### Problem statement
Write the entries out exactly, with the final line being the one containing "Definition clampIndex (len".

=== Source records ===

(** * Aloha Editor: the tree zipper of [src/zippers.js]

    A shallow embedding of the zipper engine (Locations, navigation, the
    splice family, split, markers, text fragmentation, the two tree walks,
    path resolution and the markup driver) together with the properties
    the specification states about it.

    JavaScript values are modelled as the code uses them:
    - a Boromir record is an immutable object; every setter returns a new
      object, so records carry an allocation stamp ([rid]) and [===] on
      records compares stamps;
    - numbers (strides, offsets, path components) are integers ([Z]);
      [Array.prototype.slice] and [String.prototype.slice] are written out
      with their treatment of negative and excessive indices;
    - a thrown exception is an [Outcome] of its own ([Throw]); loops run on
      fuel and [OutOfFuel] is distinct from every JavaScript result. *)

From Stdlib Require Import ZArith Lia Ascii String.
From stdpp Require Import base option list strings gmap pretty.

Open Scope Z_scope.

Set Warnings "-register-all".

(** ** Outcomes of a JavaScript computation *)

Inductive Exn : Type :=
| TypeError               (* property access or call on undefined / a non-function *)
| TextOffsetOutOfBounds.  (* throw 'Text offset out of bounds' *)

Inductive Outcome (A : Type) : Type :=
| Ok (a : A)
| Throw (e : Exn)
| OutOfFuel.

Arguments Ok {A} a.
Arguments Throw {A} e.
Arguments OutOfFuel {A}.

Definition obind {A B} (o : Outcome A) (k : A → Outcome B) : Outcome B :=
  match o with
  | Ok a => k a
  | Throw e => Throw e
  | OutOfFuel => OutOfFuel
  end.

Notation "'let?' x ':=' e 'in' k" := (obind e (fun x => k))
  (at level 10, x pattern, e at level 100, k at level 200).

(** [v.f] or [v.f()] where [v] may be [undefined]. *)
Definition defined {A} (v : option A) : Outcome A :=
  match v with
  | Some a => Ok a
  | None => Throw TypeError
  end.

(** ** Array and string slicing *)

(** Relative index normalisation shared by [slice] on arrays and strings:
    a negative index counts from the end, everything is clamped to
    [0 .. len]. *)
Definition clampIndex (len : nat) (i : Z) : nat :=
  if i <? 0 then Z.to_nat (Z.max (Z.of_nat len + i) 0)
  else Nat.min (Z.to_nat i) len.

(** [l.slice(start, stop)]; [stop = None] is the one-argument form. *)
Definition slice {A} (l : list A) (start : Z) (stop : option Z) : list A :=
  let len := length l in
  let k := clampIndex len start in
  let final := match stop with
               | Some e => clampIndex len e
               | None => len
               end in
  take (final - k)%nat (drop k l).

(** [s.slice(start, stop)] on a string. *)
Definition sliceString (s : string) (start : Z) (stop : option Z) : string :=
  let len := String.length s in
  let k := clampIndex len start in
  let final := match stop with
               | Some e => clampIndex len e
               | None => len
               end in
  String.substring k (final - k)%nat s.

(** [s.substr(start, count)]; [count = None] is the one-argument form. *)
Definition substr (s : string) (start : Z) (count : option Z) : string :=
  let len := String.length s in
  let k := clampIndex len start in
  let n := match count with
           | Some c => Nat.min (Z.to_nat c) (len - k)%nat
           | None => (len - k)%nat
           end in
  String.substring k n s.

Definition upperAscii (c : ascii) : ascii :=
  let n := nat_of_ascii c in
  if ((97 <=? n)%nat && (n <=? 122)%nat)%bool then ascii_of_nat (n - 32)%nat else c.

Fixpoint upperCase (s : string) : string :=
  match s with
  | EmptyString => EmptyString
  | String c s' => String (upperAscii c) (upperCase s')
  end.

(** ** Data model *)

Section Model.

Context {Boundary : Type}.

(** Modelled from the spec: the Record of section 3, which Boromir (not
    among the sources) implements: a name, a text (Text variant), ordered
    children (Element variant), presentational styles. [rid] is the
    identity of the JavaScript object. [isMarkerFlag], [marker],
    [boundary], [isFragmentedTextFlag] and [original] are the ad hoc
    properties zippers.js attaches to records. *)
Inductive Boromir : Type := mkBoromir {
  rid : nat;
  name : string;
  text : string;
  children : list Boromir;
  styles : list (string * string);
  isMarkerFlag : bool;
  marker : option string;
  boundary : option Boundary;
  isFragmentedTextFlag : bool;
  original : option Boromir
}.

(** What an array handled by the zipper holds: a record, or (inside a text
    node) a string fragment. *)
Inductive Item : Type :=
| IStr (s : string)
| IRec (r : Boromir).

(** [contents(record)] returns the children array of an element and the
    text string of a text node, and [down] stores either as [rights]. *)
Inductive Seq : Type :=
| Arr (items : list Item)
| Str (s : string).

Inductive Location : Type := mkLocation {
  lefts : list Item;
  rights : Seq;
  frames : list Location
}.

(** The argument of [splice]: [undefined], one record, or an array. *)
Inductive Replacement : Type :=
| RUndefined
| ROne (r : Boromir)
| RMany (items : list Item).

(** ** Heap: object allocation and the module-level marker counter *)

Record Heap : Type := mkHeap {
  nextId : nat;
  markerCount : nat
}.

Definition M (A : Type) : Type := Heap → Outcome (A * Heap).

Definition ret {A} (a : A) : M A := fun h => Ok (a, h).

Definition bind {A B} (m : M A) (k : A → M B) : M B :=
  fun h => match m h with
           | Ok (a, h') => k a h'
           | Throw e => Throw e
           | OutOfFuel => OutOfFuel
           end.

Definition lift {A} (o : Outcome A) : M A :=
  fun h => match o with
           | Ok a => Ok (a, h)
           | Throw e => Throw e
           | OutOfFuel => OutOfFuel
           end.

(** A fresh object identity. *)
Definition fresh : M nat :=
  fun h => Ok (nextId h, mkHeap (S (nextId h)) (markerCount h)).

(** [++markerCount] *)
Definition incrMarkerCount : M nat :=
  fun h => Ok (S (markerCount h), mkHeap (nextId h) (S (markerCount h))).

End Model.

Arguments Boromir : clear implicits.
Arguments Item : clear implicits.
Arguments Seq : clear implicits.
Arguments Location : clear implicits.
Arguments Replacement : clear implicits.

Notation "'let*' x ':=' e 'in' k" := (bind e (fun x => k))
  (at level 10, x pattern, e at level 100, k at level 200).

(** ** The collaborators zippers.js calls but does not define

    [Html.isVoidNode] on the node of a record, [Paths.fromBoundary] for a
    boundary and for the front of a record's node, [Paths.toBoundary], and
    two corners of Boromir that the specification leaves open: how a record
    prints when an array holding it is joined, and what wrapping a string
    (instead of a node) yields. *)
Class Host (Boundary : Type) : Type := {
  isVoidNode : Boromir Boundary → bool;
  pathOfBoundary : Boundary → list Z;
  pathOfFront : Boromir Boundary → list Z;
  boundaryOfPath : Boromir Boundary → list Z → Boundary;
  recordToString : Boromir Boundary → string;
  boromirOfString : string → M (Boromir Boundary)
}.

(** ** zippers.js *)

Section Zippers.

Context {Boundary : Type} `{!Host Boundary}.

Local Abbreviation Boromir := (Boromir Boundary).
Local Abbreviation Item := (Item Boundary).
Local Abbreviation Seq := (Seq Boundary).
Local Abbreviation Location := (Location Boundary).
Local Abbreviation Replacement := (Replacement Boundary).

(** *** Boromir *)

(** Modelled from the spec: [record.text(s)] of Boromir; edits produce a
    new Record, here one that differs in its text and identity only. *)
Definition setText (r : Boromir) (s : string) : M Boromir :=
  let* i := fresh in
  ret (mkBoromir i (name r) s (children r) (styles r) (isMarkerFlag r)
         (marker r) (boundary r) (isFragmentedTextFlag r) (original r)).

(** Modelled from the spec: [record.children(kids)] of Boromir. *)
Definition setChildren (r : Boromir) (kids : list Boromir) : M Boromir :=
  let* i := fresh in
  ret (mkBoromir i (name r) (text r) kids (styles r) (isMarkerFlag r)
         (marker r) (boundary r) (isFragmentedTextFlag r) (original r)).

(** Modelled from the spec: [record.style(k, v)] of Boromir, the
    presentational attribute [update] uses for debug tagging. *)
Definition setStyle (r : Boromir) (k v : string) : M Boromir :=
  let* i := fresh in
  ret (mkBoromir i (name r) (text r) (children r) ((k, v) :: styles r)
         (isMarkerFlag r) (marker r) (boundary r) (isFragmentedTextFlag r)
         (original r)).

(** Modelled from the spec: [Boromir(document.createTextNode(''))], an
    empty Text record. *)
Definition newTextNode : M Boromir :=
  let* i := fresh in
  ret (mkBoromir i "#text" "" [] [] false None None false None).

(** Modelled from the spec: [Boromir(document.createElement(type))], an
    empty Element record; the node name of an HTML element is its tag in
    upper case. *)
Definition newElement (type : string) : M Boromir :=
  let* i := fresh in
  ret (mkBoromir i (upperCase type) "" [] [] false None None false None).

(** Modelled from the spec: [Boromir(Dom.cloneShallow(record.domNode()))],
    the shallow structural clone: same name and own data, no children, and
    none of the ad hoc properties (the FIXME notes of zippers.js). *)
Definition clone (r : Boromir) : M Boromir :=
  let* i := fresh in
  ret (mkBoromir i (name r) (text r) [] (styles r) false None None false None).

(** [a === b] on two records. *)
Definition sameObject (a b : Boromir) : bool := Nat.eqb (rid a) (rid b).

(** A value on which a Boromir method is called: [undefined] and strings
    have no [name], [text], [children] or [domNode] method. *)
Definition asRecord (v : option Item) : Outcome Boromir :=
  match v with
  | Some (IRec r) => Ok r
  | Some (IStr _) => Throw TypeError
  | None => Throw TypeError
  end.

(** *** Arrays *)

(** [a.concat(s)]: an array argument is spread, anything else is
    appended as one element. *)
Definition concat (a : list Item) (s : Seq) : list Item :=
  match s with
  | Arr items => a ++ items
  | Str x => a ++ [IStr x]
  end.

Definition seqSlice (s : Seq) (start : Z) (stop : option Z) : Seq :=
  match s with
  | Arr items => Arr (slice items start stop)
  | Str x => Str (sliceString x start stop)
  end.

Definition seqLength (s : Seq) : nat :=
  match s with
  | Arr items => length items
  | Str x => String.length x
  end.

(** [s[0]] *)
Definition seqFirst (s : Seq) : option Item :=
  match s with
  | Arr items => head items
  | Str (String c _) => Some (IStr (String c EmptyString))
  | Str EmptyString => None
  end.

(** [items.join('')] *)
Definition join (items : list Item) : string :=
  foldr (fun it acc => match it with
                        | IStr s => s +:+ acc
                        | IRec r => recordToString r +:+ acc
                        end) EmptyString items.

(** [item instanceof Boromir ? item : Boromir(item)] over an array *)
Fixpoint wrapAll (items : list Item) : M (list Boromir) :=
  match items with
  | [] => ret []
  | IRec r :: rest =>
      let* rs := wrapAll rest in ret (r :: rs)
  | IStr s :: rest =>
      let* r := boromirOfString s in
      let* rs := wrapAll rest in ret (r :: rs)
  end.

(** *** Records and contents *)

Definition isTextRecord (record : Boromir) : bool :=
  String.eqb "#text" (name record).

(** [contents(record)] *)
Definition contents (record : Boromir) : Seq :=
  if isTextRecord record then Str (text record)
  else Arr (map IRec (children record)).

(** [contents(record, content)]: [content.join] and [content.map] exist on
    arrays only. *)
Definition contentsWith (record : Boromir) (content : Seq) : M Boromir :=
  match content with
  | Str _ => lift (Throw TypeError)
  | Arr items =>
      if isTextRecord record then setText record (join items)
      else let* kids := wrapAll items in setChildren record kids
  end.

(** *** Locations and navigation *)

Definition peek (loc : Location) : option Location := last (frames loc).

Definition before (loc : Location) : option Item := last (lefts loc).

Definition after (loc : Location) : option Item := seqFirst (rights loc).

(** ['number' === typeof stride ? stride : 1] *)
Definition strideOr1 (stride : option Z) : Z := default 1 stride.

Definition prev (loc : Location) (stride : option Z) : Location :=
  let stride := strideOr1 stride in
  mkLocation
    (slice (lefts loc) 0 (Some (- stride)))
    (Arr (concat (slice (lefts loc) (- stride) None) (rights loc)))
    (frames loc).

===

### Answer for this exercise
(** * Aloha Editor: the tree zipper of [src/zippers.js]

    A shallow embedding of the zipper engine (Locations, navigation, the
    splice family, split, markers, text fragmentation, the two tree walks,
    path resolution and the markup driver) together with the properties
    the specification states about it.

    JavaScript values are modelled as the code uses them:
    - a Boromir record is an immutable object; every setter returns a new
      object, so records carry an allocation stamp ([rid]) and [===] on
      records compares stamps;
    - numbers (strides, offsets, path components) are integers ([Z]);
      [Array.prototype.slice] and [String.prototype.slice] are written out
      with their treatment of negative and excessive indices;
    - a thrown exception is an [Outcome] of its own ([Throw]); loops run on
      fuel and [OutOfFuel] is distinct from every JavaScript result. *)

From Stdlib Require Import ZArith Lia Ascii String.
From stdpp Require Import base option list strings gmap pretty.

Open Scope Z_scope.

Set Warnings "-register-all".

(** ** Outcomes of a JavaScript computation *)

Inductive Exn : Type :=
| TypeError               (* property access or call on undefined / a non-function *)
| TextOffsetOutOfBounds.  (* throw 'Text offset out of bounds' *)

Inductive Outcome (A : Type) : Type :=
| Ok (a : A)
| Throw (e : Exn)
| OutOfFuel.

Arguments Ok {A} a.
Arguments Throw {A} e.
Arguments OutOfFuel {A}.

Definition obind {A B} (o : Outcome A) (k : A → Outcome B) : Outcome B :=
  match o with
  | Ok a => k a
  | Throw e => Throw e
  | OutOfFuel => OutOfFuel
  end.

Notation "'let?' x ':=' e 'in' k" := (obind e (fun x => k))
  (at level 10, x pattern, e at level 100, k at level 200).

(** [v.f] or [v.f()] where [v] may be [undefined]. *)
Definition defined {A} (v : option A) : Outcome A :=
  match v with
  | Some a => Ok a
  | None => Throw TypeError
  end.

(** ** Array and string slicing *)

(** Relative index normalisation shared by [slice] on arrays and strings:
    a negative index counts from the end, everything is clamped to
    [0 .. len]. *)
Definition clampIndex (len : nat) (i : Z) : nat :=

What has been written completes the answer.